In this article I call attention to a serious problem that has been misunderstood. I use movies to help us see the problem more clearly, understand its true cause, and find a solution so we can move forward.
1 Sons
Superman arrived on the scene in the 1930s and was big in the 1940s and 1950s. The timing is I believe no accident.
Modern times created a radical new way of organizing labor—the first time in history on such a scale. Boys all across America awoke each day with something essential to their happiness and well-being missing: their fathers. The boys experienced a not-father, an emptiness, a desert, as more and more dads disappeared each day to be herded like sheep into the trains that took them far away to the canyons of New York and other cities to work for large corporations that had no real connection to the souls of these men or their families.
As America moved increasingly from farming the land to work in the cities, more and more boys no longer had the strong good father right there guiding them into the ways of the world.
So the boys felt lonely and lost and empty and did not know how to grow into men.
The boy happily sees “mild-mannered Clark Kent”—his dad in real life—remove his necktie (a symbolic noose) and magically become a super-dad in compensation for the hard sad reality of his father’s absence and impotence.
The name Clark Kent is code for: the clerk can’t.
Jim Stark (James Dean) cries out at his weak father in Rebel without a Cause (1955): “You can’t protect me!”
It gets even worse in the Sixties. Simon and Garfunkel in their song America express this well:
“Kathy, I’m lost” I said, though I knew she was sleeping
“I’m empty and aching and I don’t know why . . .”
Counting the cars on the New Jersey turnpike
They’ve all gone to look for America
This is a cri de coeur from young men lost without their fathers, whom they are desperately searching for.
But being without fathers was “normal” and since there was no clear and present danger—no arrows or bullets—their suffering was mysterious. They were empty and aching and they didn’t know why.
This emptiness—this very loss of identity—is perfectly and lyrically expressed in Alice in the Cities (Alice in den Städten) (1974) by Wim Wenders. Philip Winter (Rüdiger Vogler), a German writer on assignment in America, visits Angela (Edda Köchl) at her apartment in New York City. He describes his travels from New York to Florida.

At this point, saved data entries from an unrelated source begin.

Lemma preserves_read {A : Type} (f : World B → A) :
  preserves (B := B) P (fun w => (Returns (f w), w)).
Proof. by intros w. Qed.

Lemma preserves_modify (f : PluginState → PluginState) :
  (∀ s env, P s env → P (f s) env) → preserves (B := B) P (modify f).
Proof. intros Hf w HP. by apply Hf. Qed.

Lemma preserves_setEnv (v : jsstring) :
  (∀ s env, P s env → P s (Some v)) → preserves (B := B) P (setEnv v).
Proof. intros Hf w HP. by eapply Hf. Qed.

Lemma preserves_forEach {A : Type} (xs : list A) (body : A → M B unit) :
  (∀ x, preserves (B := B) P (body x)) → preserves (B := B) P (forEach xs body).
Proof.
  intros Hbody. induction xs as [| x xs IH]; simpl.
  - apply preserves_ret.
  - apply preserves_bind; [apply Hbody | intros _; apply IH].
Qed.
End Rules.
End Frame.

(** Decompose a handler along its control structure; what remains are the
    assignments to the plugin's variables and the calls of [initMAMA]. *)
Ltac frame_step :=
  lazymatch goal with
  | |- preserves _ (bind _ _) => apply preserves_bind; [| intros ?]
  | |- preserves _ (tryCatch _ _) => apply preserves_tryCatch; [| intros ?]
  | |- preserves _ (forEach _ _) => apply preserves_forEach; intros ?
  | |- preserves _ (ret _) => apply preserves_ret
  | |- preserves _ (throw _) => apply preserves_throw
  | |- preserves _ (gets _) => apply preserves_gets
  | |- preserves _ getEnv => apply preserves_getEnv
  | |- preserves _ (emit _ _) => apply preserves_emit
  | |- preserves _ (call _) => apply preserves_call
  | |- preserves _ (fun w => (Returns _, w)) => apply preserves_read
  | |- preserves _ (if ?b then _ else _) => destruct b
  | |- preserves _ (match ?o with _ => _ end) => destruct o
  end.

Ltac frame := repeat frame_step.

Section InitFacts.
Context {B : Type} `{!MAMAApi B} `{!Host}.

Lemma orElse_truthy (a : option jsstring) (b : jsstring) :
  truthy b = true → truthy (orElse a b) = true.
Proof.
  intros Hb. unfold orElse. destruct a as [s |]; [| done].
  by destruct (truthy s) eqn:Hs.
Qed.

Lemma resolveDbPath_truthy (config : option PluginConfig) (env : option jsstring) :
  truthy (resolveDbPath config env) = true.
Proof. unfold resolveDbPath. apply orElse_truthy, orElse_truthy, defaultDbPath_truthy. Qed.

(** Once initialised, a call changes nothing but the console, where it
    leaves a warning exactly when it asks for another path. *)
Lemma initMAMA_again (config : option PluginConfig) (p : jsstring) (w : World B) :
  initializedWith p (vars w) (envMamaDbPath w) →
  initMAMA config w =
    (Returns tt,
     {| vars := vars w; envMamaDbPath := envMamaDbPath w;
        console := console w ++ reinitLog p config; backend := backend w |}).
Proof.
  intros (Hinit & _ & Hpath & Henv & Hp).
  destruct w as [s env out b]. simpl in *. subst env.
  unfold initMAMA, bind, getEnv, gets, reinitLog. simpl.
  rewrite Hinit. simpl. rewrite Hpath. simpl. rewrite Hp. simpl.
  case_bool_decide as Hreq.
  - rewrite bool_decide_eq_true_2 by congruence. simpl.
    by rewrite app_nil_r.
  - rewrite bool_decide_eq_false_2 by congruence. reflexivity.
Qed.

(** A call that finds the plugin uninitialised and returns has loaded the
    backend and fixed the storage path it resolved. *)
Lemma initMAMA_first (config : option PluginConfig) (w w1 : World B) :
  initialized (vars w) = false →
  initMAMA config w = (Returns tt, w1) →
  initializedWith (resolveDbPath config (envMamaDbPath w)) (vars w1) (envMamaDbPath w1).
Proof.
  intros Hinit. unfold initMAMA, bind, getEnv, gets, setEnv, tryCatch, call, modify,
    consoleLog, consoleError, emit, throw. simpl. rewrite Hinit. simpl.
  destruct (requireMamaApi (backend w)) as [[[] | e1] b1]; simpl; [| done].
  destruct (requireMemoryStore b1) as [[[] | e2] b2]; simpl; [| done].
  destruct (initDB b2) as [[[] | e3] b3]; simpl; [| done].
  intros [= <-]. simpl. repeat split. apply resolveDbPath_truthy.
Qed.

(** [initMAMA] only writes [initialized], [mama] and [initialDbPath]. *)
Lemma initMAMA_keeps {X : Type} (g : PluginState → X) (Q : X → Prop)
    (config : option PluginConfig) :
  (∀ v s, g (set_mama v s) = g s) →
  (∀ v s, g (set_initialized v s) = g s) →
  (∀ v s, g (set_initialDbPath v s) = g s) →
  preserves (B := B) (fun s _ => Q (g s)) (initMAMA config).
Proof.
  intros Hmama Hinit Hpath. unfold initMAMA, consoleWarn, consoleLog, consoleError.
  frame.
  all: try (apply preserves_setEnv; by intros).
  all: apply preserves_modify; intros s _;
    by rewrite ?Hmama, ?Hinit, ?Hpath.
Qed.
End InitFacts.

(* ===================================================================== *)
(** * Invariants of the event handlers                                    *)
(* ===================================================================== *)

Section Lifetime.
Context {B : Type} `{!MAMAApi B} `{!Host}.

Ltac assignment HP :=
  apply preserves_modify; intros ? ? ?;
  first [ by apply (inv_sessionStartedAt _ HP)
        | by apply (inv_promptCleared _ HP)
        | by apply (inv_lastCompactionAt _ HP)
        | by apply (inv_candidatesCleared _ HP)
        | by apply (inv_candidateInserted _ HP)
        | by apply (inv_compactionOccurred _ HP) ].

Ltac handler HP :=
  frame; first [ apply (inv_init _ HP) | assignment HP ].

Section Handlers.
Context (P : PluginState → option jsstring → Prop).
Context (config : option PluginConfig) (event : jsval).

Lemma session_start_invariant :
  PluginInvariant (B := B) P → preserves P (session_start config event).
Proof.
  intros HP.
  unfold session_start, getMAMA, nowISO, consoleLog, consoleError. handler HP.
Qed.

Lemma before_agent_start_invariant :
  PluginInvariant (B := B) P → preserves P (before_agent_start config event).
Proof.
  intros HP.
  unfold before_agent_start, recallPrelude, getMAMA, gatherRecall, recallSearch,
    takeCompactionNote, injectContext, renderContext, timestampISO, recallFailed,
    consoleError, consoleLog.
  frame.
  - apply (inv_init _ HP).
  - apply preserves_modify. intros s env Hs.
    destruct (truthy (eventPrompt event)) eqn:Hprompt.
    + by apply (inv_promptRecorded _ HP).
    + by apply (inv_promptCleared _ HP).
  - assignment HP.
Qed.

Lemma agent_end_invariant :
  PluginInvariant (B := B) P → preserves P (agent_end config event).
Proof.
  intros HP.
  unfold agent_end, captureStep, consoleError, consoleLog. handler HP.
Qed.

Lemma session_end_invariant :
  PluginInvariant (B := B) P → preserves P (session_end config event).
Proof.
  intros HP.
  unfold session_end, getMAMA, nowISO, consoleError, consoleLog. handler HP.
Qed.

Lemma before_compaction_invariant :
  PluginInvariant (B := B) P → preserves P (before_compaction config event).
Proof.
  intros HP.
  unfold before_compaction, getMAMA, nowISO, consoleError, consoleLog. handler HP.
Qed.

Lemma after_compaction_invariant :
  PluginInvariant (B := B) P → preserves P (after_compaction config event).
Proof.
  intros HP.
  unfold after_compaction, getMAMA, consoleError, consoleLog. handler HP.
Qed.
End Handlers.

Lemma deliver_invariant (P : PluginState → option jsstring → Prop)
    (config : option PluginConfig) (ev : HostEvent) (w : World B) :
  PluginInvariant (B := B) P →
  P (vars w) (envMamaDbPath w) →
  P (vars (deliver config ev w)) (envMamaDbPath (deliver config ev w)).
Proof.
  intros HP. destruct ev as [event | event | event | event | event | event]; simpl.
  - by apply session_start_invariant.
  - by apply before_agent_start_invariant.
  - by apply agent_end_invariant.
  - by apply session_end_invariant.
  - by apply before_compaction_invariant.
  - by apply after_compaction_invariant.
Qed.

Lemma deliverAll_invariant (P : PluginState → option jsstring → Prop)
    (config : option PluginConfig) (events : list HostEvent) (w : World B) :
  PluginInvariant (B := B) P →
  P (vars w) (envMamaDbPath w) →
  P (vars (deliverAll config events w)) (envMamaDbPath (deliverAll config events w)).
Proof.
  intros HP. revert w. induction events as [| ev events IH]; intros w Hw; [done |].
  simpl. apply IH. by apply deliver_invariant.
Qed.

(** Once initialised with [p], initialised with [p] for good. *)
Lemma initializedWith_invariant (p : jsstring) :
  PluginInvariant (B := B) (initializedWith p).
Proof.
  split; try (intros; assumption).
  intros config w Hw. by rewrite (initMAMA_again config p w Hw).
Qed.

Lemma promptOk_invariant :
  PluginInvariant (B := B) (fun s _ => promptOk (lastUserPrompt s)).
Proof.
  split; try (intros; assumption).
  - intros config. apply (initMAMA_keeps lastUserPrompt promptOk); done.
  - intros s env _ stored [=].
  - intros prompt s env Hprompt _ stored [= <-]. split.
    + by apply truncateText_truthy.
    + apply truncateText_length_bound.
Qed.

Lemma candidatesOk_invariant :
  PluginInvariant (B := B) (fun s _ => candidatesOk (lastAutoCaptureCandidates s)).
Proof.
  split; try (intros; assumption).
  - intros config. apply (initMAMA_keeps lastAutoCaptureCandidates candidatesOk); done.
  - intros s env _. split; [simpl; lia | constructor].
  - intros c s env [Hlen Hnd]. split.
    + by apply insertCandidate_length.
    + by apply insertCandidate_NoDup.
Qed.

End Lifetime.

Section InitOnce.
Context {B : Type} `{!MAMAApi B} `{!Host}.

Lemma initCalls_again (p : jsstring) (configs : list (option PluginConfig))
    (w : World B) :
  initializedWith p (vars w) (envMamaDbPath w) →
  initCalls configs w =
    {| vars := vars w; envMamaDbPath := envMamaDbPath w;
       console := console w ++ flat_map (reinitLog p) configs;
       backend := backend w |}.
Proof.
  revert w. induction configs as [| config configs IH]; intros w Hw.
  - simpl. rewrite app_nil_r. by destruct w.
  - simpl. rewrite (initMAMA_again config p w Hw). simpl.
    rewrite IH by done. simpl. by rewrite <- app_assoc.
Qed.

(** C2: when a call of [initMAMA] finds the plugin uninitialised and
    succeeds, the storage path [p] it resolved is recorded, and through
    every later sequence of calls, whatever path each asks for, the
    plugin's variables, the environment variable and the backend stay as
    that first call left them: no later call initialises again, every
    later call returns, and a later call leaves a warning on the console
    exactly when the path it asks for differs from [p]; the events that
    the host delivers afterwards do not change the recorded path either. *)
Theorem initMAMA_once (config : option PluginConfig)
    (configs : list (option PluginConfig)) (w : World B) :
  initialized (vars w) = false →
  fst (initMAMA config w) = Returns tt →
  let p := resolveDbPath config (envMamaDbPath w) in
  let w1 := snd (initMAMA config w) in
  let wn := initCalls configs w1 in
  (initialized (vars w1) = true ∧ initialDbPath (vars w1) = Some p
   ∧ envMamaDbPath w1 = Some p)
  ∧ (vars wn = vars w1 ∧ envMamaDbPath wn = Some p ∧ backend wn = backend w1)
  ∧ console wn = console w1 ++ flat_map (reinitLog p) configs
  ∧ (∀ later,
       initMAMA later wn =
         (Returns tt,
          {| vars := vars w1; envMamaDbPath := Some p;
             console := console wn ++ reinitLog p later; backend := backend w1 |}))
  ∧ (∀ later,
       (resolveDbPath later (Some p) = p → reinitLog p later = [])
       ∧ (resolveDbPath later (Some p) ≠ p →
          reinitLog p later =
            [{| level := LevelWarn;
                args := [reinitWarning (resolveDbPath later (Some p)) p] |}]))
  ∧ (∀ registered events,
       let wl := deliverAll registered events wn in
       initialized (vars wl) = true ∧ initialDbPath (vars wl) = Some p
       ∧ envMamaDbPath wl = Some p).
Proof.
  intros Hfresh Hret p w1 wn.
  assert (Hw1 : initializedWith p (vars w1) (envMamaDbPath w1)).
  { apply (initMAMA_first config w w1 Hfresh).
    subst w1. destruct (initMAMA config w) as [r w']. simpl in *. by subst r. }
  assert (Hwn : wn = {| vars := vars w1; envMamaDbPath := envMamaDbPath w1;
                        console := console w1 ++ flat_map (reinitLog p) configs;
                        backend := backend w1 |})
    by apply (initCalls_again p configs w1 Hw1).
  assert (Hlife : ∀ registered events,
            initializedWith p (vars (deliverAll registered events wn))
              (envMamaDbPath (deliverAll registered events wn))).
  { intros registered events.
    apply deliverAll_invariant; [apply initializedWith_invariant |].
    by rewrite Hwn. }
  destruct Hw1 as (Hinit & Hmama & Hpath & Henv & Hp).
  split; [done |]. rewrite Hwn. simpl. split; [done |]. split; [done |].
  split; [| split].
  - intros later. rewrite initMAMA_again with (p := p); [by rewrite Henv |].
    by repeat split.
  - intros later. unfold reinitLog. split; intros Hreq.
    + by rewrite bool_decide_eq_true_2.
    + by rewrite bool_decide_eq_false_2.
  - intros registered events. rewrite <- Hwn.
    by destruct (Hlife registered events) as (? & _ & ? & ? & _).
Qed.
End InitOnce.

Philip: It was a horrible trip. As soon as you leave New York nothing changes. It all looks the same. You can’t think any more, especially the thought that things could change. I completely lost my bearings. I thought it would go on forever. Some evenings I was sure I’d turn back next morning. But then I’d keep on going. And listening to that sickening radio. At night in a motel, which looked like all the others, I’d watch that inhuman TV. I lost touch with the world.
Angela: You did that long ago. You don’t have to travel across America for that. You lose touch when you lose your sense of identity. And that happened long ago. That’s why you always need proof—proof that you still exist. You treat your stories and experiences as if they were raw eggs. As if only you experience things. That’s why you keep taking these photos: for further proof that it was really you who saw something. That’s why you came here. So somebody would listen. Listen to you and the stories you’re really telling yourself. It isn’t enough in the long run.
Philip: That’s true. Taking Polaroids is a sort of proof. Waiting for a picture to develop I’d often feel strangely uneasy. I could hardly wait to compare the picture with reality. But the pictures never caught up with reality.
Angela: You can’t stay here.
Philip (not hearing her): I went on as if I were possessed . . .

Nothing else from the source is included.